BEGIN

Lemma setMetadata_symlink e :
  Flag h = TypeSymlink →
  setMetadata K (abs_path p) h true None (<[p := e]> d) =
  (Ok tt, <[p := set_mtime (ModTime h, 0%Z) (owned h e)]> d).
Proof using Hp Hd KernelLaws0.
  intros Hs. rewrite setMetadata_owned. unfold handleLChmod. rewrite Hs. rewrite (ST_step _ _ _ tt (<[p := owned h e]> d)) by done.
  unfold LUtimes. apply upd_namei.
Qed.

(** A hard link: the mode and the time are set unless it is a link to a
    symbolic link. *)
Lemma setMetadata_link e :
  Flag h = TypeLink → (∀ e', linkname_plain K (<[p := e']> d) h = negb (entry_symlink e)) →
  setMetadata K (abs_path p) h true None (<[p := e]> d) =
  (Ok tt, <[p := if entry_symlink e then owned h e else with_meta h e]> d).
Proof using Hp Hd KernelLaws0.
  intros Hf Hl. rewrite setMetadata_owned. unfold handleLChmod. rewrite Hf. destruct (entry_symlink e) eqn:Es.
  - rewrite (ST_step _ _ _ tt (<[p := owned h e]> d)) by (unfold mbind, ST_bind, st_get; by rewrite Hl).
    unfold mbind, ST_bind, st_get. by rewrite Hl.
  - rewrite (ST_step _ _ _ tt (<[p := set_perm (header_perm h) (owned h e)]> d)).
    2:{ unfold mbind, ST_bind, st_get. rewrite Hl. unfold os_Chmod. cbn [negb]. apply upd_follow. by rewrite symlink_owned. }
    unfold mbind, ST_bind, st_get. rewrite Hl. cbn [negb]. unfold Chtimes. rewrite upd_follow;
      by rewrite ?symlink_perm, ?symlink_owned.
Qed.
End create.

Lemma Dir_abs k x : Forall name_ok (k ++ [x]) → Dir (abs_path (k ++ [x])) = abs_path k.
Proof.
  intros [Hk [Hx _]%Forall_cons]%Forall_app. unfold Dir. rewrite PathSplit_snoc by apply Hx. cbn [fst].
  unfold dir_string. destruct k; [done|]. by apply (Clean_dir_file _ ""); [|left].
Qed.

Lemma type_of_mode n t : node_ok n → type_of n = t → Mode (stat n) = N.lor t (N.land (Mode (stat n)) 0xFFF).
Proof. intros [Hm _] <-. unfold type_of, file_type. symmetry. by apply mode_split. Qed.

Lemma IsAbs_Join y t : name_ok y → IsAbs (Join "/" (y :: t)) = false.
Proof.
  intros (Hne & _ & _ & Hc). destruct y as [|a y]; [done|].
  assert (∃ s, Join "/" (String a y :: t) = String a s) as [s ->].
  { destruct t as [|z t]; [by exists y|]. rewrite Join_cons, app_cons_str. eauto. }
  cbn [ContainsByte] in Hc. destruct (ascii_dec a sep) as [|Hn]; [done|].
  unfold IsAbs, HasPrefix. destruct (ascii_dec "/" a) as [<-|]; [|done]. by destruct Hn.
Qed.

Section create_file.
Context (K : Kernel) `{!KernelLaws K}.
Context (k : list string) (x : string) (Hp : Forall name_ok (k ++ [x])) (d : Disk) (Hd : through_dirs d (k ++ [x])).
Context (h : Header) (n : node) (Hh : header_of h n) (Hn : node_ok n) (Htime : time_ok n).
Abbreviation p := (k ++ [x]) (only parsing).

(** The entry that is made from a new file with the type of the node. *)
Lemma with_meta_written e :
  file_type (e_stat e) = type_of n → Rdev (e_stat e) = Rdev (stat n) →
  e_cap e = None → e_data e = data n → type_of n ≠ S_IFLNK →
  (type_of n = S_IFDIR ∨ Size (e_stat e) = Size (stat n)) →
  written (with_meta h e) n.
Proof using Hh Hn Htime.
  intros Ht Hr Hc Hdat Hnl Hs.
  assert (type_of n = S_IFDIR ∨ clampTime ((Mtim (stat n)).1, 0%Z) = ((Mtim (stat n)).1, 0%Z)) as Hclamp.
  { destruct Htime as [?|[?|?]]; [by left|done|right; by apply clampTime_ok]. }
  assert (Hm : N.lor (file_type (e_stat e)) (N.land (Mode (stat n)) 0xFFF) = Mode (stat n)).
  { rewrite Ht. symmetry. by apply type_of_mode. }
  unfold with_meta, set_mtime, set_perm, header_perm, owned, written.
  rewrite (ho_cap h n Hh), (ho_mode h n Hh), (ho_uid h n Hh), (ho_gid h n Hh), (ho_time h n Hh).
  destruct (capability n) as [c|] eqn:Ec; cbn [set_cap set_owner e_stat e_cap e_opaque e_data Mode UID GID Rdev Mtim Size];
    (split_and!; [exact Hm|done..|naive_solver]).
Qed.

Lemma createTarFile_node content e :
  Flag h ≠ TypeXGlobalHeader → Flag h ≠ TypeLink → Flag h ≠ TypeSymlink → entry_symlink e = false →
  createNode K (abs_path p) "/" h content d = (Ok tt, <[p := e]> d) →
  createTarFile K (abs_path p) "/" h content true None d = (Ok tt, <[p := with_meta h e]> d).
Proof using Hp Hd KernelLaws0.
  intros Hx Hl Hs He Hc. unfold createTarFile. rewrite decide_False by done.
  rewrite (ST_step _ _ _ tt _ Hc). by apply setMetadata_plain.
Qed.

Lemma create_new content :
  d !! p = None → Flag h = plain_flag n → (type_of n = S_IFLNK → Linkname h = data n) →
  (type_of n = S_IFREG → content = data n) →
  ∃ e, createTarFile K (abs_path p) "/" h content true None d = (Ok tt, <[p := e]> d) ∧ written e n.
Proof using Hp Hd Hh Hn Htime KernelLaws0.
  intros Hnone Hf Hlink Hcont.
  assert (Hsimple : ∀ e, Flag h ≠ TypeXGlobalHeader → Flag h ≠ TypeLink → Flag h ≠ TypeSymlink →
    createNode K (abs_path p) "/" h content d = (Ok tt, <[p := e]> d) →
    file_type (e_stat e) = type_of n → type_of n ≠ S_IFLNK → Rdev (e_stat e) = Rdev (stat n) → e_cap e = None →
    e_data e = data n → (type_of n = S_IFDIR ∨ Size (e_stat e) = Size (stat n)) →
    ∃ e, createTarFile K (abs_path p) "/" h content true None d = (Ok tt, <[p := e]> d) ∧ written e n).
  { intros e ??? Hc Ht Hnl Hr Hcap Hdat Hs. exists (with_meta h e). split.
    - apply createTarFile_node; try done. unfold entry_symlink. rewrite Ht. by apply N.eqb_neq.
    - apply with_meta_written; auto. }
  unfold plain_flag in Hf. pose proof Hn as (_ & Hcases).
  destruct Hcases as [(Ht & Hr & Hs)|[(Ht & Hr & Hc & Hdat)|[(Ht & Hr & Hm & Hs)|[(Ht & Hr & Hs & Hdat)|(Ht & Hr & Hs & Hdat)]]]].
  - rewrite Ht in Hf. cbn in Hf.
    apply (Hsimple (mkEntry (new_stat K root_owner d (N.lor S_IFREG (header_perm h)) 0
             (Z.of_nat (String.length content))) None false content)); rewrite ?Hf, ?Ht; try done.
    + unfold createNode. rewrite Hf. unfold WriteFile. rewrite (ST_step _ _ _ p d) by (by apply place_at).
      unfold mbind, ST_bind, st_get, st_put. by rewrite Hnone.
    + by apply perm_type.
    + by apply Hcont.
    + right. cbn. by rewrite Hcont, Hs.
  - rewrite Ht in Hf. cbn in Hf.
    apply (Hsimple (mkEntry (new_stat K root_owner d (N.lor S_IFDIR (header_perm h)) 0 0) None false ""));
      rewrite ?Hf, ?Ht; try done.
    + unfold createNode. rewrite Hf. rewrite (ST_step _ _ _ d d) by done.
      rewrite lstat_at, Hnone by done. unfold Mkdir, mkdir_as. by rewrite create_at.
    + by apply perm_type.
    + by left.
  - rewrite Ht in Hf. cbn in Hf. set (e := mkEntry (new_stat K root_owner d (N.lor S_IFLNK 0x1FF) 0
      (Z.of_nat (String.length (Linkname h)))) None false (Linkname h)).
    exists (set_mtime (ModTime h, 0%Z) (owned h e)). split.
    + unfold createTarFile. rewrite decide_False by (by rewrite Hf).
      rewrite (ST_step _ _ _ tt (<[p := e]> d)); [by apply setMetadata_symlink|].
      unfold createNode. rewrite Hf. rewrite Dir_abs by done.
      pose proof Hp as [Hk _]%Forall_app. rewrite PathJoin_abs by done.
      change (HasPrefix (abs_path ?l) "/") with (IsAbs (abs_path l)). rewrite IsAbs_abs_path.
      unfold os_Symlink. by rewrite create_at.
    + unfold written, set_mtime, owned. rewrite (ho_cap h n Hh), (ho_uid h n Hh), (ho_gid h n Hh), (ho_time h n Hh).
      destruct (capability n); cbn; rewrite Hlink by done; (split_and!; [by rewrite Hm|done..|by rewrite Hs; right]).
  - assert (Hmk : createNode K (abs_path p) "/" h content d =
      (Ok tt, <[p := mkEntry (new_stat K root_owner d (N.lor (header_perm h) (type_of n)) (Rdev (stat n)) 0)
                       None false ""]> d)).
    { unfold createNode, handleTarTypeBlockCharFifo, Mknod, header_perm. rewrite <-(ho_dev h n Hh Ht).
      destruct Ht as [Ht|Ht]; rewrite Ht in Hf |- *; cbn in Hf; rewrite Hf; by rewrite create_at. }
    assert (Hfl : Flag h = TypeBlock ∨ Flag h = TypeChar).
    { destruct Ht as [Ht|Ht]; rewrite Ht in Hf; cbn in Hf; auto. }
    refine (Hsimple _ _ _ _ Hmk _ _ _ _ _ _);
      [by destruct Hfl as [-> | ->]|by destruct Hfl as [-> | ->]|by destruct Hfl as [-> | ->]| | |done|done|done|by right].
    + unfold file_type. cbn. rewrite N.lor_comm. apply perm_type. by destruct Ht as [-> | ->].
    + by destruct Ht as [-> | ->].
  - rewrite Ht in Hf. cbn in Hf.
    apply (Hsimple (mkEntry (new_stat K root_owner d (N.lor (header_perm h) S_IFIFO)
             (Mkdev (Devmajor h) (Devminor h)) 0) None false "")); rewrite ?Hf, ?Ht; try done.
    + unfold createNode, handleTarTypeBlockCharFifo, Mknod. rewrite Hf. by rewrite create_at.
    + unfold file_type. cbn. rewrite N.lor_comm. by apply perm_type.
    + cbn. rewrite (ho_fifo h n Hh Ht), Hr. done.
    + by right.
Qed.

END
BEGIN

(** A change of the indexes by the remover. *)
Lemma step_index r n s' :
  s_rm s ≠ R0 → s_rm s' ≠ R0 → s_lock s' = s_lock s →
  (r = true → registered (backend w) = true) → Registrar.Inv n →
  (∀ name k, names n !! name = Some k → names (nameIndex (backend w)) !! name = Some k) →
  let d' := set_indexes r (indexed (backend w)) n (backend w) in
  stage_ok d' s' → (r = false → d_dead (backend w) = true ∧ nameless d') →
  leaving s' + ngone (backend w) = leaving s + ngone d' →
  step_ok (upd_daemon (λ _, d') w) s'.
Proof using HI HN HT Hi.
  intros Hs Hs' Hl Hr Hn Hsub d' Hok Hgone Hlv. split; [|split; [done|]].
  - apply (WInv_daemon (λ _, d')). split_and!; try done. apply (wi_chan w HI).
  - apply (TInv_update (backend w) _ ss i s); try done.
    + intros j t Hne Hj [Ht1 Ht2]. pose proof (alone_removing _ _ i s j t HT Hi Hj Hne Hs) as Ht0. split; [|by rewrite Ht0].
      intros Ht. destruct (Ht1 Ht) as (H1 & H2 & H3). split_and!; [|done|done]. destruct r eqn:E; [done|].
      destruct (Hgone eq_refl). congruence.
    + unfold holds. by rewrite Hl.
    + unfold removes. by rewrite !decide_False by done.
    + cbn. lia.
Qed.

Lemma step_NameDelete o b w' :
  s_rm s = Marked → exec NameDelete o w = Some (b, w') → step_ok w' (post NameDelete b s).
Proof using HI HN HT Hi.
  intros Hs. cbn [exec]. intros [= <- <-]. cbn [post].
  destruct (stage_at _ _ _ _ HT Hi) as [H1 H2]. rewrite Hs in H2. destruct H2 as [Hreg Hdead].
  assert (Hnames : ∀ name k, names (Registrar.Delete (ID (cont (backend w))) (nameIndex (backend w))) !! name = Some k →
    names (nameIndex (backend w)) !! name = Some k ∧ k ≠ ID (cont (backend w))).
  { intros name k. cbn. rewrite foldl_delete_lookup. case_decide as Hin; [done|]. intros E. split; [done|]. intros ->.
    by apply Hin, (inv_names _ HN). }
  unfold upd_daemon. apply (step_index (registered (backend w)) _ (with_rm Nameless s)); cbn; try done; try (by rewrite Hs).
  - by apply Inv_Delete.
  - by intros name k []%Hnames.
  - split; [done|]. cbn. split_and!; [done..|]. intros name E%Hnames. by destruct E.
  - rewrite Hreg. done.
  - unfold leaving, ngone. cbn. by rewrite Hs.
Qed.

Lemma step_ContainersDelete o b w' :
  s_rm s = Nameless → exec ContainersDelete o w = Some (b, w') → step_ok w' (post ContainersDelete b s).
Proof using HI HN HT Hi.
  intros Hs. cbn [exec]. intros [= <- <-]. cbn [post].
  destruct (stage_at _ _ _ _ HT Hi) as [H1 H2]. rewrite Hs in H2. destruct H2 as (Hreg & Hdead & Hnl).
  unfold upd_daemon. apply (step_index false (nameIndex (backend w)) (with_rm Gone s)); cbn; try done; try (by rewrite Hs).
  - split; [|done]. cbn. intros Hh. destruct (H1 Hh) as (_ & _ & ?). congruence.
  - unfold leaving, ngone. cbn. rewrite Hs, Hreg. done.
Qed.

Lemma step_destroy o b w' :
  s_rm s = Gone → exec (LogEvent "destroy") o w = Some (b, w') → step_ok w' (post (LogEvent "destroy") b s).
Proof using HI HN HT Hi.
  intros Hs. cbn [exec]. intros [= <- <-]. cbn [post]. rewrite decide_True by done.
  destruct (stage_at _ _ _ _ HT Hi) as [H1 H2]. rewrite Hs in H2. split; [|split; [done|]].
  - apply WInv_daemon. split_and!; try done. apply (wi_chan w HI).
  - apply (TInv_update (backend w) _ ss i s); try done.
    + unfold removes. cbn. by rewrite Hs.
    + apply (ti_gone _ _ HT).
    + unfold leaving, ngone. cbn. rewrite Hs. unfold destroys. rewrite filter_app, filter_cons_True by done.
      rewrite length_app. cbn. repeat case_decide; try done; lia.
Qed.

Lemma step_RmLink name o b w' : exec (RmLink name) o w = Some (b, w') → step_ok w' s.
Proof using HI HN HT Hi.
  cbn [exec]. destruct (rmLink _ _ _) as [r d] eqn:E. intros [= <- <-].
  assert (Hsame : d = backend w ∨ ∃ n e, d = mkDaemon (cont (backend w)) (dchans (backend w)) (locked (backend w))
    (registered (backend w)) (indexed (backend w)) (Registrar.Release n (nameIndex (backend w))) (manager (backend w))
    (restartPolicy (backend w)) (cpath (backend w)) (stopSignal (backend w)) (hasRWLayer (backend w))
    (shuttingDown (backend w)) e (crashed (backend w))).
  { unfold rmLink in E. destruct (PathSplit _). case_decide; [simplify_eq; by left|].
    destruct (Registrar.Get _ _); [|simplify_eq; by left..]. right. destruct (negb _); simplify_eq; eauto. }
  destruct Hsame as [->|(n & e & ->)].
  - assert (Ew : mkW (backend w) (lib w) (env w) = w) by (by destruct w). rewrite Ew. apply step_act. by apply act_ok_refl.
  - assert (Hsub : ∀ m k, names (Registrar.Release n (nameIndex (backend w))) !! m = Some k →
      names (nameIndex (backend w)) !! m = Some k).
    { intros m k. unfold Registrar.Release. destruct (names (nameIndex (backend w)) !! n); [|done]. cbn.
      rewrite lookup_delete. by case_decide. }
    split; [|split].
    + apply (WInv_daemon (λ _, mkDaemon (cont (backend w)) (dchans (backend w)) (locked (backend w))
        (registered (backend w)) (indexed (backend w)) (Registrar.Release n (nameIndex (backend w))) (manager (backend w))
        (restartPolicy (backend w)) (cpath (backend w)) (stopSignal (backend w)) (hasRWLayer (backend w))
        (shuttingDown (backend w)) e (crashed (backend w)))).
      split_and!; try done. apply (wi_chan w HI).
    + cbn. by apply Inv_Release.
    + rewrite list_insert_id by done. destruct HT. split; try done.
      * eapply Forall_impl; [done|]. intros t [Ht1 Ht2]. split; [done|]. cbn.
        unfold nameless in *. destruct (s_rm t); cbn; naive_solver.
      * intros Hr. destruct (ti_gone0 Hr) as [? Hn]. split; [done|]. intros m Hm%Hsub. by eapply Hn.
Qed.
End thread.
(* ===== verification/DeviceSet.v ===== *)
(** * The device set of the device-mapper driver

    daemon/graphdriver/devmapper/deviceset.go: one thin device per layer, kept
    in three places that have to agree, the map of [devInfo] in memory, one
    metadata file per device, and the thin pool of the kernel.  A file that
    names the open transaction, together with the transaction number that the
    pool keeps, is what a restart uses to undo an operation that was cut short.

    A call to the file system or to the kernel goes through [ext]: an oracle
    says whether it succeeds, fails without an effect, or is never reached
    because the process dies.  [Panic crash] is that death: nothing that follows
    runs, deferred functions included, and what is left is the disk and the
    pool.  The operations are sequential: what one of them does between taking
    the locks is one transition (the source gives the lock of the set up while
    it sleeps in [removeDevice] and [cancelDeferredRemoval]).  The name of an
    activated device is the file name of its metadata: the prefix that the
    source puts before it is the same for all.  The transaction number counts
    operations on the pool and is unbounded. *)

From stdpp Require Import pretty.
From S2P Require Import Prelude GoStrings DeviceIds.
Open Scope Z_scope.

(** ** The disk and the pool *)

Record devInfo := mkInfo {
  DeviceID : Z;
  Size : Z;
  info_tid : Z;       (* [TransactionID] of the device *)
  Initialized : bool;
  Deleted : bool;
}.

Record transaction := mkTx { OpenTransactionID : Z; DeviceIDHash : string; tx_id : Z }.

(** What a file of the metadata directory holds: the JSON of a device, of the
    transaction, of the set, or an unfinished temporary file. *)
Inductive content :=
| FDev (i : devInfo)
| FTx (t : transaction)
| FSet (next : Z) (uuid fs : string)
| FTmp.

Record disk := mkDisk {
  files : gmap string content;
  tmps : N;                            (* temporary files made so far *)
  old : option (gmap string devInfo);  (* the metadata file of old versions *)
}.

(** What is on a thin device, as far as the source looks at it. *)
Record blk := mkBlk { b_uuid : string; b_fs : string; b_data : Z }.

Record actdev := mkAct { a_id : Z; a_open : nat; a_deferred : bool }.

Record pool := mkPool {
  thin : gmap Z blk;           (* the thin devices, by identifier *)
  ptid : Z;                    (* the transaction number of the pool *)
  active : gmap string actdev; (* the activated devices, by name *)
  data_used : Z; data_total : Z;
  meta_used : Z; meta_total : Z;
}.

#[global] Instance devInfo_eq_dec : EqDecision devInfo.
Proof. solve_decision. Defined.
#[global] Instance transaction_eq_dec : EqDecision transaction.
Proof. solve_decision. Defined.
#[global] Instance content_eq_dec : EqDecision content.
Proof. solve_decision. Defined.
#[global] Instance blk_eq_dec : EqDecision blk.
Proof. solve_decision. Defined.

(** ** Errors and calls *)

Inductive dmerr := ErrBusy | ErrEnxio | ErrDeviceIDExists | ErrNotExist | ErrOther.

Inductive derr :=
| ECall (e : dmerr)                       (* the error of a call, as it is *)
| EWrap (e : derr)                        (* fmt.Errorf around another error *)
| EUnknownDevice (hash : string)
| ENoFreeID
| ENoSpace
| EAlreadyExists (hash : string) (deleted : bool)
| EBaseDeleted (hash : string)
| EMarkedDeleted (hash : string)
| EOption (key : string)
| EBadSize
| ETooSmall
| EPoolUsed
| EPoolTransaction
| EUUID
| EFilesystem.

END

● **Try it**
After locating the line holding "in Hf; auto." above, output exactly that line and every line after it through the line holding "[by destruct Hfl". Include nothing else.

● **Solution below**
    { destruct Ht as [Ht|Ht]; rewrite Ht in Hf; cbn in Hf; auto. }
    refine (Hsimple _ _ _ _ Hmk _ _ _ _ _ _);
      [by destruct Hfl as [-> | ->]|by destruct Hfl as [-> | ->]|by destruct Hfl as [-> | ->]| | |done|done|done|by right].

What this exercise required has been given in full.